> How to complete this task: Please restate, word for word, the lines below that begin at the one with "destruct (ps_rela p)" and end at the one with "destruct (match ps_pltsec". Leave out all other lines.

> Input material:
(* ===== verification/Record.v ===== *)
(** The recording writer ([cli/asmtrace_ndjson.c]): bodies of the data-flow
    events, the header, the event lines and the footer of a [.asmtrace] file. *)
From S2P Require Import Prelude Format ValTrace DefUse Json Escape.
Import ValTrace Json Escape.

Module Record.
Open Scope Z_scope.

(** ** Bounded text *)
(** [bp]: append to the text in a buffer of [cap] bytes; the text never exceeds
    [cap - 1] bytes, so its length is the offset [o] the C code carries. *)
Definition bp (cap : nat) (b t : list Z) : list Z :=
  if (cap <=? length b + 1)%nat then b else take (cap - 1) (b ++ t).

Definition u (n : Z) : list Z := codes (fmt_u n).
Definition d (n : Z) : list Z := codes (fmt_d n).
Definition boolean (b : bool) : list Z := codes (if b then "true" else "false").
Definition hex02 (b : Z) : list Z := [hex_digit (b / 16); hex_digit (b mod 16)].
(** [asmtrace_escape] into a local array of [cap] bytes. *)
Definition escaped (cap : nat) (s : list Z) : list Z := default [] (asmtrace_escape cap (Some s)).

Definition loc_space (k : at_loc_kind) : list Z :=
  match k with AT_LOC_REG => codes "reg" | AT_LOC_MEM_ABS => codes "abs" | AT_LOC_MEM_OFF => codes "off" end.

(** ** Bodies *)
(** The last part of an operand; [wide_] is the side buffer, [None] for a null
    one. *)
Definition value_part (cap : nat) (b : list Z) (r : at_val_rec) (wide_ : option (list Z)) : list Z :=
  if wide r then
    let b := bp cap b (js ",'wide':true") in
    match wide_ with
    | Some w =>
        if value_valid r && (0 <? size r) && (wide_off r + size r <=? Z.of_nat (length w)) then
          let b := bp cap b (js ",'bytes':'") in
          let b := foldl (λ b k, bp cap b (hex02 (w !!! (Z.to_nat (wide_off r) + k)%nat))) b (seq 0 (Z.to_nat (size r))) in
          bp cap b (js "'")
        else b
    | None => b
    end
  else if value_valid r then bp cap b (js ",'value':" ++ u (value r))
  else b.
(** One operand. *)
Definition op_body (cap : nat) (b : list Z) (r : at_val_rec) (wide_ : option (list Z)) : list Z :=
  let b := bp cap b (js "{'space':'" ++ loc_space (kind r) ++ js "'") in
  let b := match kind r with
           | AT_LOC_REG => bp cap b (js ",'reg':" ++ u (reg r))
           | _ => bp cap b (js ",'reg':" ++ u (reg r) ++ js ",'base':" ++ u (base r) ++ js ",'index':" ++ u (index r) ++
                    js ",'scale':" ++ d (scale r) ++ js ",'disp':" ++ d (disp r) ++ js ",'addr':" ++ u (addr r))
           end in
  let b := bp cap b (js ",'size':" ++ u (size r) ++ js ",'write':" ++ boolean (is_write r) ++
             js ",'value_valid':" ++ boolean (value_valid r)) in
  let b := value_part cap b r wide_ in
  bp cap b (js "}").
* * *
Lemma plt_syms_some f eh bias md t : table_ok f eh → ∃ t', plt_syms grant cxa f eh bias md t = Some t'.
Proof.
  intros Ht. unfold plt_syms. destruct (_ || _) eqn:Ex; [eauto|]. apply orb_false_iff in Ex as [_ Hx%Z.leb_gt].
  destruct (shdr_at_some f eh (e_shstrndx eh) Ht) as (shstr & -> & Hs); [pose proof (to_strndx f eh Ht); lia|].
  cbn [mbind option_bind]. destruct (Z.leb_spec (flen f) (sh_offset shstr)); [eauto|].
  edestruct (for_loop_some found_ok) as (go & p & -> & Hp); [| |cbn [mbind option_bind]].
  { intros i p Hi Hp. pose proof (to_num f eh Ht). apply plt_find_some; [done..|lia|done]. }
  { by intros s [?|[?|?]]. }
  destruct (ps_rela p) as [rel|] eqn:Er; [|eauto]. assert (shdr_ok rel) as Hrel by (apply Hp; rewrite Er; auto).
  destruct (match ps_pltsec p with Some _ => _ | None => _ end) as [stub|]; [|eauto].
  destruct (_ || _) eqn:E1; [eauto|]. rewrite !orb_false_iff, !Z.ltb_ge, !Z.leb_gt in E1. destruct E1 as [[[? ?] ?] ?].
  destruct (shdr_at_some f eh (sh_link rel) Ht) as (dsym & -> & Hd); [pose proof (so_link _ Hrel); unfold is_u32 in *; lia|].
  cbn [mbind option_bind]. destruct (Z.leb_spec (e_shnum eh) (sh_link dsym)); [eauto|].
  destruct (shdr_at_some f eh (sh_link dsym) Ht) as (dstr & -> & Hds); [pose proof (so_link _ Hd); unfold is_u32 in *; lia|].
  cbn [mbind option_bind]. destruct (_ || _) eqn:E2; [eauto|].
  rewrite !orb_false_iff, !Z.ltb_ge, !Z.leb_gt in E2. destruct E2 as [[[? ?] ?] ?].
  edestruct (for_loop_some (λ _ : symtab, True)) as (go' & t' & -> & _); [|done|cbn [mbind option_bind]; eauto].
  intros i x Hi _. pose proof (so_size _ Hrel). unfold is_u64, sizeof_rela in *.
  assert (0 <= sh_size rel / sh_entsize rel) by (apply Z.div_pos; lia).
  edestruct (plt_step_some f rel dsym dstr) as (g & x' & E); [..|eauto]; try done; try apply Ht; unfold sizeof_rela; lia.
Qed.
* * *
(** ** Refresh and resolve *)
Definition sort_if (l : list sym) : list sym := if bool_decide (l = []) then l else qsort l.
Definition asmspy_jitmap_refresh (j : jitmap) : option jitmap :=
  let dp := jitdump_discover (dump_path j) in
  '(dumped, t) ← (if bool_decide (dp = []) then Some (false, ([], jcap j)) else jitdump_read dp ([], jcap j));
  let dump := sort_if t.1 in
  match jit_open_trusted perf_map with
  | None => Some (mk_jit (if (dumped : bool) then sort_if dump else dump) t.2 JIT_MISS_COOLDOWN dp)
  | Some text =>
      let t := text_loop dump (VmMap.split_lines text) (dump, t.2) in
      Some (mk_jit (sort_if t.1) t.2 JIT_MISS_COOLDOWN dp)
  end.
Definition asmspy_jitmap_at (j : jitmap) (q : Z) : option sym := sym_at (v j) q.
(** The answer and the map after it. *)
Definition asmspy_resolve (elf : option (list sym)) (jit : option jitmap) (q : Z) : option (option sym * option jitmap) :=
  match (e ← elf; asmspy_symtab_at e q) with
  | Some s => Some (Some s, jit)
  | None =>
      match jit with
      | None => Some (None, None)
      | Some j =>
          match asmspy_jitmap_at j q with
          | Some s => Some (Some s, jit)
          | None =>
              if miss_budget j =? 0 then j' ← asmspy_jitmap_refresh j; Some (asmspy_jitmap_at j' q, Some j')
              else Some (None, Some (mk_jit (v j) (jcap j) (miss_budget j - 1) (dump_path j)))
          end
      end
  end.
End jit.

> Task output:
  destruct (ps_rela p) as [rel|] eqn:Er; [|eauto]. assert (shdr_ok rel) as Hrel by (apply Hp; rewrite Er; auto).
  destruct (match ps_pltsec p with Some _ => _ | None => _ end) as [stub|]; [|eauto].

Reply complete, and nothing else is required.